João olha o relógio e constata ter chegado quinze minutos antes da hora marcada, conforme planejado. Há outras pessoas na pequena sala. "Meus concorrentes", deduz. Se acomoda em uma das cadeiras, coloca o celular em modo silencioso, checa o currículo impresso na pasta elástica e certifica-se que o pen drive está consigo. Ele o pega, observa e fecha a mão no ar, devolvendo o dispositivo ao bolso. Disfarçadamente, sente o próprio hálito. Se empertiga no assento, cruza os pés e ajeita a gola sobre a blusa. Seus ruídos ocasionalmente atraem olhares esgueirados, menos os do rapaz de camisa azul, na ponta, perto do bebedouro.
Quando enfim os ponteiros se encontram, a maçaneta se move. Surge uma mulher jovem e elegante. Chama por João. Ele ergue a mão e levanta-se em um salto, esboçando de imediato um patético sorriso amarelo à espera de clemência pelo movimento exagerado. Ela gentilmente o convida para acompanhá-la. João acena com a cabeça e vai a seu encontro, meio descompassado, talvez rápido demais. No trajeto vê, de relance, nudes no celular do candidato da camisa azul, antes da tela ser habilmente fechada. "Sujeito sem noção", pensa.

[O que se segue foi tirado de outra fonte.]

(** * graphql-loot: the in-memory store and its resolvers

    A shallow embedding of [_db.js] (the three seeded arrays) and of the
    resolver map of [index.js] (Query, Game, Author, Review, Mutation),
    followed by the properties of the resolution layer.

    The module-level object [db] is threaded explicitly: a resolver that
    only reads takes the store, a mutation returns the new store together
    with the value handed back to the client.  JavaScript's [undefined]
    result of [Array.prototype.find] is [None]. *)

From Stdlib Require Import List String Ascii ZArith Lia Bool DecimalString.
Import ListNotations.

Local Open Scope string_scope.
Local Open Scope list_scope.

(** ** Data model ([_db.js], shapes fixed by [schema.js]) *)

Module Store.

Record Game : Type := mkGame {
  Game_id : string;
  title : string;
  platform : list string
}.

Record Author : Type := mkAuthor {
  Author_id : string;
  name : string;
  verified : bool
}.

Record Review : Type := mkReview {
  Review_id : string;
  rating : Z;
  content : string;
  author_id : string;
  game_id : string
}.

(** Every record of the three collections carries an [id] property; the
    resolvers read it as [x.id] whatever the collection. *)
Class HasId (A : Type) : Type := id : A -> string.

#[export] Instance Game_HasId : HasId Game := Game_id.
#[export] Instance Author_HasId : HasId Author := Author_id.
#[export] Instance Review_HasId : HasId Review := Review_id.

(** [input AddGameInput { title: String!  platform: [String!]! }] *)
Record AddGameInput : Type := mkAddGameInput {
  input_title : string;
  input_platform : list string
}.

(** [input EditGameInput { title: String  platform: [String!] }]:
    a property that the edits object does not carry is [None].  The fields
    of a [Game] are typed by the schema ([String!], [[String!]!]), so a
    property carried with the value [null] has no counterpart here. *)
Record EditGameInput : Type := mkEditGameInput {
  edits_title : option string;
  edits_platform : option (list string)
}.

(** The default export of [_db.js]: [{ games, authors, reviews }]. *)
Record Db : Type := mkDb {
  games : list Game;
  authors : list Author;
  reviews : list Review
}.

(** The assignment [db.games = gs]. *)
Definition set_games (d : Db) (gs : list Game) : Db :=
  {| games := gs; authors := authors d; reviews := reviews d |}.

Definition seed_games : list Game :=
  [ mkGame "1" "Legend of Code" ["PC"; "Switch"];
    mkGame "2" "Bug Hunter 3000" ["Xbox"; "PlayStation"];
    mkGame "3" "Terminal Quest" ["PC"] ].

Definition seed_authors : list Author :=
  [ mkAuthor "201" "Alice Devlin" true;
    mkAuthor "202" "Bob Coder" false;
    mkAuthor "203" "Charlie Script" true ].

Definition seed_reviews : list Review :=
  [ mkReview "101" 5 "Absolutely loved the gameplay and story!" "201" "1";
    mkReview "102" 3 "Fun mechanics but gets repetitive after a while." "202" "2";
    mkReview "103" 4 "Solid experience, great graphics and soundtrack." "203" "3";
    mkReview "104" 2 "Too many bugs, felt unfinished." "202" "1" ].

Definition db : Db :=
  {| games := seed_games; authors := seed_authors; reviews := seed_reviews |}.

End Store.

Import Store.

(** ** Numbers

    [Math.floor(Math.random() * 10000).toString()] works on IEEE 754
    binary64 values.  Only non-negative finite values occur; such a value
    is [mant * 2 ^ expo] with [0 <= mant < 2 ^ 53] and [-1074 <= expo]. *)

Module Number.

Record double : Type := mkDouble {
  mant : Z;
  expo : Z
}.

Definition finite_nonneg (x : double) : bool :=
  (0 <=? mant x)%Z && (mant x <? 2 ^ 53)%Z &&
  (-1074 <=? expo x)%Z && (expo x <=? 971)%Z.

(** [x < 1], for a non-negative finite [x]. *)
Definition below_one (x : double) : bool :=
  (mant x =? 0)%Z || ((expo x <? 0)%Z && (mant x <? 2 ^ (- expo x))%Z).

(** Rounding of the exact value [P * 2 ^ E] ([0 <= P]) to the nearest
    binary64 value, ties to even: [s] low bits are shifted out so that
    53 significant bits remain and the exponent stays at or above -1074.
    Overflow to Infinity is not modelled (products here stay below 10000). *)
Definition round (P E : Z) : double :=
  let s := Z.max 0 (Z.max (Z.log2 P - 52) (-1074 - E)) in
  if (s =? 0)%Z then {| mant := P; expo := E |}
  else
    let q := (P / 2 ^ s)%Z in
    let rem := (P mod 2 ^ s)%Z in
    let half := (2 ^ (s - 1))%Z in
    let up := (half <? rem)%Z || ((rem =? half)%Z && Z.odd q) in
    {| mant := if up then (q + 1)%Z else q; expo := (E + s)%Z |}.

Um extenso corredor se apresenta à frente, ladeado por inúmeras portas. Após alguns minutos percorrendo o lugar sem trocar palavras, a funcionária o conduz a uma delas, a qual dá acesso a outro corredor. Assim continuam de corredor em corredor, até chegarem a um amplo espaço interno decorado tal qual a nave central de uma catedral, com piso de mosaicos em mármore polido, coberta por imponente domo dourado. Seus embevecidos olhos castanhos deixam de admirar a beleza do cenário, porquanto seu corpo é impelido pela marcha inexorável a recintos menos nobres, ora subindo, ora descendo abafadas e deprimentes escadas de emergência.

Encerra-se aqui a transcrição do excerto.